(** The instance, for a given projection of cells to faces. *)
Definition collaborators (faceOf : H3Index -> Z) : Collaborators :=
  {| _h3ToFaceIjk := fun h => onFace (faceOf h);
     h3GetBaseCell := getBaseCell;
     _h3LeadingNonZeroDigit := leadingNonZeroDigit;
     _baseCellToFaceIjk := fun bc => onFace (homeFace bc);
     _baseCellToCCWrot60 := fun bc f => (bc + f) mod 6;
     _isBaseCellPentagon := isBaseCellPentagon;
     _isBaseCellPolarPentagon := fun bc => (bc =? 4) || (bc =? 117);
     h3IsPentagon := isPentagon;
     h3NeighborRotations := fun h d rotations => (neighbor h d, rotations);
     directionForNeighbor := directionTo |}.

(** A cell of resolution 1 in base cell [bc] with first digit [d]. *)
Definition cell (bc d : Z) : H3Index :=
  Z.shiftl H3_HEXAGON_MODE H3_MODE_OFFSET + Z.shiftl 1 52
  + Z.shiftl bc 45 + Z.shiftl d 42 + (2 ^ 42 - 1).

(** The grid with a pentagon's descendants on the faces of their digits,
    a hexagon of base cell 20 and the pentagon of base cell 4. *)
Definition grid : Collaborators := collaborators digitFace.

Definition hexagon : H3Index := cell 20 3.

Definition pentagon : H3Index := cell 4 0.

End Sample.

(** ** [vertexToPoint]

    Modelled from the spec: [H3_GET_MODE] and [H3_GET_RESOLUTION] of
    h3Index.h are not under src/; the resolution is the field of bits 52-55
    of the H3 index format.  The boundary routines of faceijk.c are
    collaborators; a geographic coordinate is a value of their type. *)

Definition H3_GET_MODE (h3 : H3Index) : Z :=
  Z.shiftr (Z.land h3 H3_MODE_MASK) H3_MODE_OFFSET.

Definition H3_RES_OFFSET : Z := 52.
Definition H3_RES_MASK : Z := Z.shiftl 15 H3_RES_OFFSET.

Definition H3_GET_RESOLUTION (h3 : H3Index) : Z :=
  Z.shiftr (Z.land h3 H3_RES_MASK) H3_RES_OFFSET.

(** A cell boundary: [verts] holds the entries the routine has written. *)
Record GeoBoundary (GeoCoord : Type) : Type := {
  boundaryNumVerts : Z;
  verts : list GeoCoord
}.

Arguments boundaryNumVerts {GeoCoord} _.
Arguments verts {GeoCoord} _.

Record BoundaryRoutines : Type := {
  GeoCoord : Type;
  (** [_faceIjkPentToGeoBoundary(&fijk, res, start, length, &gb)]. *)
  _faceIjkPentToGeoBoundary : FaceIJK -> Z -> Z -> Z -> GeoBoundary GeoCoord;
  (** [_faceIjkToGeoBoundary(&fijk, res, start, length, &gb)]. *)
  _faceIjkToGeoBoundary : FaceIJK -> Z -> Z -> Z -> GeoBoundary GeoCoord
}.

Section VertexPoint.

Variable E : Collaborators.
Variable G : BoundaryRoutines.

(** The owner held by a vertex index: the mode set back to a cell's, the
    reserved bits cleared. *)
Definition vertexOwner (vertex : H3Index) : H3Index :=
  H3_SET_RESERVED_BITS (H3_SET_MODE vertex H3_HEXAGON_MODE) 0.
Definition calculateFinancialMetrics (data : BusinessCaseData.t)
    (projections : list Projection.t) : throws FinancialMetrics.t :=
  let financials := BusinessCaseData.financials data in
  let cust := BusinessCaseData.customers data in
  let initialInvestment := Financials.capex financials in
  let cashFlows :=
    map (fun p => Projection.revenue p - Projection.opex p) projections in
  let npv :=
    reduce (fun acc cf index =>
              acc + cf / Math_pow (1 + discountRate) (of_Z (index + 1)))
           cashFlows (- initialInvestment) in
  let totalRevenue :=
    fold_left (fun sum p => sum + Projection.revenue p) projections 0 in
  let totalCosts :=
    initialInvestment
    + fold_left (fun sum p => sum + Projection.opex p) projections 0 in
  let roi := ((totalRevenue - totalCosts) / totalCosts) * 100 in
  let paybackPeriod :=
    payback_loop cashFlows 0 (- initialInvestment)
      (Financials.projectTimelineYears financials) in
  let averageRevenuePerCustomer := Customers.arpu cust * 12 in
  let firstYearOpex := Financials.opex financials in
  let breakEvenPoint :=
    Math_ceil ((firstYearOpex + initialInvestment)
               / averageRevenuePerCustomer) in
  let marketingCost := firstYearOpex * 0.3 in
  (* [projections[0].customers] throws on an empty array *)
  firstYearCustomers <-
    match projections with
    | p :: _ => ret (Projection.customers p)
    | [] => throw (JsError
              "Cannot read properties of undefined (reading 'customers')")
    end ;;
  let cac := marketingCost / firstYearCustomers in
  let avgCustomerLifespan := 3 in
  let clv := averageRevenuePerCustomer * avgCustomerLifespan in
  ret {| FinancialMetrics.npv := npv;
         FinancialMetrics.roi := roi;
         FinancialMetrics.paybackPeriod := paybackPeriod;
         FinancialMetrics.breakEvenPoint := breakEvenPoint;
         FinancialMetrics.cac := cac;
         FinancialMetrics.clv := clv;
         FinancialMetrics.grossMargin :=
           map (fun p => ((Projection.revenue p - Projection.opex p * 0.6)
                          / Projection.revenue p) * 100) projections;
         FinancialMetrics.operatingMargin :=
           map (fun p => ((Projection.revenue p - Projection.opex p)
                          / Projection.revenue p) * 100) projections;
         FinancialMetrics.ebitda :=
           map (fun p => ((Projection.revenue p - Projection.opex p)
                          / Projection.revenue p) * 100) projections;
         FinancialMetrics.workingCapital :=
           map (fun p => Projection.revenue p * 0.2) projections |}.
Lemma cleanup_fault_stops_scan_and_shuts_down_witness :
  let throws := faultAt "K3X9Q2" in
  let p1 := fst (step twoRooms (CleanupTimer 400000 throws)) in
  lifecycle p1 = ShuttingDown /\
  cleanupInterval p1 = false /\
  exists before roomId room later,
    rooms (server twoRooms) = (before ++ (roomId, room) :: later)%list /\
    (throws (IoTo roomId state_cleared) = true \/
     throws (IoTo roomId room_deleted) = true) /\
    (get roomId (rooms (server p1)) = Some room \/
     get roomId (rooms (server p1)) =
       Some (Room.set_currentState None room)) /\
    forall r2 room2,
      In (r2, room2) later -> get r2 (rooms (server p1)) = Some room2.
Proof.
  destruct (cleanup_fault_stops_scan_and_shuts_down twoRooms 400000
              (faultAt "K3X9Q2"))
    as (_ & _ & _ & H & _).
  - exists demoKey,
      [connectA; createA; connectB;
       FromClient "sockB"
         (RoomCreate (CreateData.mk "Second" None None true "bob")
            "0.zzz999aaaa" "0.c0ffee1234" 2000 2000 2000)].
    reflexivity.
  - reflexivity.
  - reflexivity.
  - destruct H
      as (Hl & Ht & _ & _ & _ & before & roomId & room & later & scanned &
          sent & sentLast & Hsplit & _ & _ & _ & Hraised & Hkept & _ & _ &
          Hlater);
      [reflexivity|].
    split; [exact Hl|]. split; [exact Ht|].
    exists before, roomId, room, later.
    split; [exact Hsplit|]. split; [exact Hraised|]. split; [exact Hkept|].
    intros r2 room2 Hin. now destruct (Hlater r2 room2 Hin).
Defined.

End Claims.

(** * Further properties of the code *)

Section Further.
Import JsMap JsMapFacts.

(** ** Identifier generator *)

Lemma length_substring n m s :
  String.length (substring n m s) = Nat.min m (String.length s - n).
Proof.
  revert n m. induction s as [|c s IH]; intros [|n] [|m]; simpl; auto.
  now rewrite IH, Nat.sub_0_r.
Qed.

Lemma length_toUpperCase s : String.length (toUpperCase s) = String.length s.
Proof. induction s as [|c s IH]; simpl; auto. Qed.

Lemma toUpperCase_ascii_not_lower c :
  isLowerLetter (toUpperCase_ascii c) = false.
Proof.
  destruct c as [[] [] [] [] [] [] [] []]; reflexivity.
Qed.

Lemma toUpperCase_no_lower s : anyChar isLowerLetter (toUpperCase s) = false.
Proof.
  induction s as [|c s IH]; simpl; auto.
  now rewrite toUpperCase_ascii_not_lower, IH.
Qed.

(** X1.  A generated room id (and owner token) has at most six characters,
    exactly six when the random text has six or more digits after ["0."],
    and holds no lower-case letter. *)
Theorem generateRoomId_shape rnd :
  String.length (generateRoomId rnd) = Nat.min 6 (String.length rnd - 2) /\
  anyChar isLowerLetter (generateRoomId rnd) = false.
Proof.
  unfold generateRoomId, js_substring. split.
  - now rewrite length_toUpperCase, length_substring.
  - apply toUpperCase_no_lower.
Qed.

Lemma digits_string_of_uint d :
  allChars isDigit (NilEmpty.string_of_uint d) = true.
Proof. induction d; simpl; auto. Qed.

Lemma digits_NilZero d :
  allChars isDigit (NilZero.string_of_uint d) = true /\
  NilZero.string_of_uint d <> "".
Proof.
  destruct d; simpl; split; try discriminate; auto;
    apply digits_string_of_uint.
Qed.

(** Digits, a dash, and a tail: the digits and the tail are determined. *)
Lemma digits_dash_inj a1 a2 r1 r2 :
  allChars isDigit a1 = true -> allChars isDigit a2 = true ->
  a1 ++ "-" ++ r1 = a2 ++ "-" ++ r2 -> a1 = a2 /\ r1 = r2.
Proof.
  revert a2. induction a1 as [|c a1 IH]; intros [|c2 a2]; simpl;
    intros H1 H2 E.
  - now injection E.
  - injection E as <- _. simpl in H2. discriminate.
  - injection E as -> _. simpl in H1. discriminate.
  - injection E as <- E.
    apply andb_prop in H1, H2.
    destruct (IH a2) as [-> ->]; tauto.
Qed.

Lemma decimal_of_Z_inj t1 t2 :
  NilZero.string_of_int (Z.to_int t1) = NilZero.string_of_int (Z.to_int t2) ->
  t1 = t2.
Proof.
  intros E.
  assert (Hn : forall t, Z.to_int t <> Decimal.Pos Decimal.Nil /\
                         Z.to_int t <> Decimal.Neg Decimal.Nil).
  { intros [|p|p]; simpl; split; try discriminate;
      intros [= H]; revert H; apply DecimalPos.Unsigned.to_uint_nonnil. }
  assert (Hi : forall t, NilZero.int_of_string
                           (NilZero.string_of_int (Z.to_int t)) =
                         Some (Z.to_int t))
    by (intros t; apply NilZero.isi; apply Hn).
  pose proof (Hi t1) as E1. rewrite E, Hi in E1. injection E1 as E1.
  rewrite <- (DecimalZ.of_to t1), <- (DecimalZ.of_to t2).
  now rewrite E1.
Qed.

(** X2.  The id of a chat message determines the clock reading it was
    built from (and the seven random digits kept): messages stamped at
    different clock readings never share an id. *)
Theorem generateMessageId_inj t1 t2 rnd1 rnd2 :
  generateMessageId t1 rnd1 = generateMessageId t2 rnd2 ->
  t1 = t2 /\ js_substring 2 9 rnd1 = js_substring 2 9 rnd2.
Proof.
  unfold generateMessageId. intros E.
  assert (Ht : NilZero.string_of_int (Z.to_int t1) =
               NilZero.string_of_int (Z.to_int t2) /\
               js_substring 2 9 rnd1 = js_substring 2 9 rnd2).
  { destruct (Z.to_int t1) as [d1|d1], (Z.to_int t2) as [d2|d2]; simpl in *.
    - destruct (digits_NilZero d1) as [D1 _], (digits_NilZero d2) as [D2 _].
      apply digits_dash_inj; assumption.
    - destruct (digits_NilZero d1) as [D1 N1].
      destruct (NilZero.string_of_uint d1) as [|c s]; [congruence|].
      simpl in E, D1. injection E as -> _. discriminate.
    - destruct (digits_NilZero d2) as [D2 N2].
      destruct (NilZero.string_of_uint d2) as [|c s]; [congruence|].
      simpl in E, D2. injection E as <- _. discriminate.
    - injection E as E.
      destruct (digits_NilZero d1) as [D1 _], (digits_NilZero d2) as [D2 _].
      destruct (digits_dash_inj _ _ _ _ D1 D2 E) as [-> ->]. auto. }
  destruct Ht as [Ht Hr]. split; [now apply decimal_of_Z_inj | exact Hr].
Qed.

Lemma generateMessageId_inj_witness :
  1700000000123%Z = 1700000000123%Z /\
  js_substring 2 9 "0.abcdefghijk" = js_substring 2 9 "0.abcdefgzzzz".
Proof.
  apply (generateMessageId_inj 1700000000123 1700000000123
           "0.abcdefghijk" "0.abcdefgzzzz").
  reflexivity.
Defined.
Lemma split_char_join c s : str_join c (split_char c s) = s.
Proof.
  induction s as [|d s IH]; [done|]. cbn [split_char].
  destruct (split_char c s) as [|p ps] eqn:E; [by apply split_char_nonempty in E|].
  destruct (Ascii.eqb_spec c d) as [->|Hn].
  - cbn [str_join]. unfold String.app at 1. simpl. by rewrite <- IH.
  - rewrite <- IH. destruct ps; [done|]. cbn [str_join]. by rewrite str_app_cons.
Qed.

Lemma split_char_no_sep c s :
  Forall (λ p, str_contains_char c p = false) (split_char c s).
Proof.
  induction s as [|d s IH]; cbn [split_char]; [by repeat constructor|].
  destruct (split_char c s) as [|p ps] eqn:E; [by apply split_char_nonempty in E|].
  inversion_clear IH as [|? ? Hp Hps].
  destruct (Ascii.eqb_spec c d) as [->|Hn]; [by repeat constructor|].
  constructor; [|done]. simpl. rewrite Hp.
  by rewrite (proj2 (Ascii.eqb_neq c d)).
Qed.

(** *** Searching, splitting and counting with 64-bit sizes *)

Definition str_size (s : string) : Z := Z.of_nat (String.length s).

Lemma str_drop_size n s :
  (0 ≤ n ≤ str_size s)%Z → str_size (str_drop (Z.to_nat n) s) = (str_size s - n)%Z.
Proof.
  unfold str_size. intros Hn.
  assert (∀ k t, String.length (str_drop k t) = (String.length t - k)%nat) as Hl.
  { induction k as [|k IH]; intros [|c t]; simpl; auto. }
  rewrite Hl. lia.
Qed.

(** [chars().skip(n)] and [chars().take(n)] for a [usize] count. *)
Definition str_skip (n : Z) (s : string) : string :=
  str_drop (Z.to_nat (Z.min n (str_size s))) s.
Definition str_takez (n : Z) (s : string) : string :=
  str_take (Z.to_nat (Z.min n (str_size s))) s.

(** [s.replace(from, to)]: leftmost non-overlapping matches; an empty pattern
    matches between any two characters and at both ends. *)
Fixpoint replace_from (skip : nat) (from to s : string) : string :=
  match s with
  | EmptyString => EmptyString
  | String c s' =>
      match skip with
      | S k => replace_from k from to s'
      | O =>
          if String.prefix from s
          then to +:+ replace_from (String.length from - 1) from to s'
          else String c (replace_from 0 from to s')
      end
  end.

Fixpoint replace_empty (to s : string) : string :=
  match s with
  | EmptyString => to
  | String c s' => to +:+ String c (replace_empty to s')
  end.

Definition str_replace (s from to : string) : string :=
  match from with
  | EmptyString => replace_empty to s
  | _ => replace_from 0 from to s
  end.

(** [s.split(pat)] for a string pattern. *)
Fixpoint split_from (skip : nat) (pat s : string) : list string :=
  match s with
  | EmptyString => [EmptyString]
  | String c s' =>
      match skip with
      | S k => split_from k pat s'
      | O =>
          if String.prefix pat s
          then EmptyString :: split_from (String.length pat - 1) pat s'
          else match split_from 0 pat s' with
               | p :: ps => String c p :: ps
               | [] => [String c EmptyString]
               end
      end
  end.
(* ===== verification/Bytes.v ===== *)
(** * Bytes and the fixed-width encodings of integers

    The conversions of the standard library between integers and byte arrays,
    most significant byte first (the keys of the audit store) and least
    significant byte first (the fixed-width integers of the write-ahead log). *)

From Stdlib Require Import ZArith Lia Ascii.
From stdpp Require Import base numbers option strings list countable.
From S2P Require Import Prelude.

Abbreviation byte := Byte.byte.

(** ** Big-endian integers *)

(** The low byte of an integer. *)
Definition low_byte (z : Z) : byte :=
  default Byte.x00 (Byte.of_N (Z.to_N (z mod 256))).
Definition byte_val (b : byte) : Z := Z.of_N (Byte.to_N b).

(** [u64::to_be_bytes]: most significant byte first. *)
Definition to_be_bytes (z : Z) : list byte :=
  map (λ k, low_byte (Z.shiftr z (8 * k))) [7; 6; 5; 4; 3; 2; 1; 0]%Z.

(** [u64::from_be_bytes]. *)
Definition from_be_bytes (bs : list byte) : Z :=
  foldl (λ acc b, acc * 256 + byte_val b)%Z 0%Z bs.

Lemma byte_val_low z : byte_val (low_byte z) = (z mod 256)%Z.
Proof.
  unfold byte_val, low_byte. pose proof (Z.mod_pos_bound z 256 ltac:(lia)) as Hz.
  destruct (Byte.of_N (Z.to_N (z mod 256))) as [b|] eqn:Hb.
  - apply Byte.to_of_N in Hb. simpl. rewrite Hb. lia.
  - apply Byte.of_N_None_iff in Hb. lia.
Qed.

Lemma from_to_be_bytes z :
  (0 ≤ z < 2 ^ 64)%Z → from_be_bytes (to_be_bytes z) = z.
Proof.
  intros Hz. unfold from_be_bytes, to_be_bytes. cbn [map foldl].
  rewrite !byte_val_low, !Z.shiftr_div_pow2 by lia. simpl (2 ^ (8 * _))%Z.
  Z.to_euclidean_division_equations. lia.
Qed.

Lemma to_be_bytes_inj a b :
  (0 ≤ a < 2 ^ 64)%Z → (0 ≤ b < 2 ^ 64)%Z → to_be_bytes a = to_be_bytes b → a = b.
Proof. intros Ha Hb E. by rewrite <- (from_to_be_bytes a), E, from_to_be_bytes. Qed.

(** ** Little-endian integers *)

(** [to_le_bytes] of an integer of [n] bytes. *)
Fixpoint to_le_bytes (n : nat) (z : Z) : list byte :=
  match n with
  | O => []
  | S n' => low_byte z :: to_le_bytes n' (z / 256)%Z
  end.

(** [from_le_bytes]. *)
Fixpoint from_le_bytes (bs : list byte) : Z :=
  match bs with
  | [] => 0%Z
  | b :: bs' => (byte_val b + 256 * from_le_bytes bs')%Z
  end.

Lemma byte_val_range b : (0 ≤ byte_val b < 256)%Z.
Proof. unfold byte_val. pose proof (Byte.to_N_bounded b). lia. Qed.

#[export] Hint Resolve byte_val_range : machine_int.

Lemma byte_val_inj a b : byte_val a = byte_val b → a = b.
Proof.
  unfold byte_val. intros E. assert (Byte.to_N a = Byte.to_N b) as E' by lia.
  apply (f_equal Byte.of_N) in E'. rewrite !Byte.of_to_N in E'. congruence.
Qed.

Lemma to_le_bytes_length n z : length (to_le_bytes n z) = n.
Proof. revert z. induction n as [|n IH]; intros z; simpl; [done|]. by rewrite IH. Qed.

Lemma from_to_le_bytes n z :
  (0 ≤ z < 256 ^ Z.of_nat n)%Z → from_le_bytes (to_le_bytes n z) = z.
Proof.
  revert z. induction n as [|n IH]; intros z Hz; simpl; [simpl in Hz; lia|].
  rewrite byte_val_low, IH.
  - pose proof (Z.div_mod z 256). lia.
  - rewrite Nat2Z.inj_succ, Z.pow_succ_r in Hz by lia.
    split; [apply Z.div_pos; lia|]. apply Z.div_lt_upper_bound; lia.
Qed.

Lemma from_le_bytes_range bs : (0 ≤ from_le_bytes bs < 256 ^ Z.of_nat (length bs))%Z.
Proof.
  induction bs as [|b bs IH]; [simpl; lia|]. cbn [from_le_bytes length].
  rewrite Nat2Z.inj_succ, Z.pow_succ_r by lia. pose proof (byte_val_range b). lia.
Qed.

#[global] Instance byte_eq_dec : EqDecision byte := Byte.byte_eq_dec.

#[global] Program Instance byte_countable : Countable byte :=
  inj_countable Byte.to_N Byte.of_N _.
Next Obligation. apply Byte.of_to_N. Qed.

(** ** Numbers as bytes *)

(** A positive as one byte per bit. *)
Fixpoint pos_bytes (p : positive) : list byte :=
  match p with
  | xH => []
  | xO p' => Byte.x00 :: pos_bytes p'
  | xI p' => Byte.x01 :: pos_bytes p'
  end.

Fixpoint bytes_pos (bs : list byte) : positive :=
  match bs with
  | [] => xH
  | Byte.x00 :: bs' => xO (bytes_pos bs')
  | _ :: bs' => xI (bytes_pos bs')
  end.

Lemma bytes_pos_bytes p : bytes_pos (pos_bytes p) = p.
Proof. induction p as [p IH|p IH|]; simpl; congruence. Qed.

++++++

What is needed
Return each line from the material that includes the string "Hsplit".

Answer to this exercise
          sent & sentLast & Hsplit & _ & _ & _ & Hraised & Hkept & _ & _ &
    split; [exact Hsplit|]. split; [exact Hraised|]. split; [exact Hkept|].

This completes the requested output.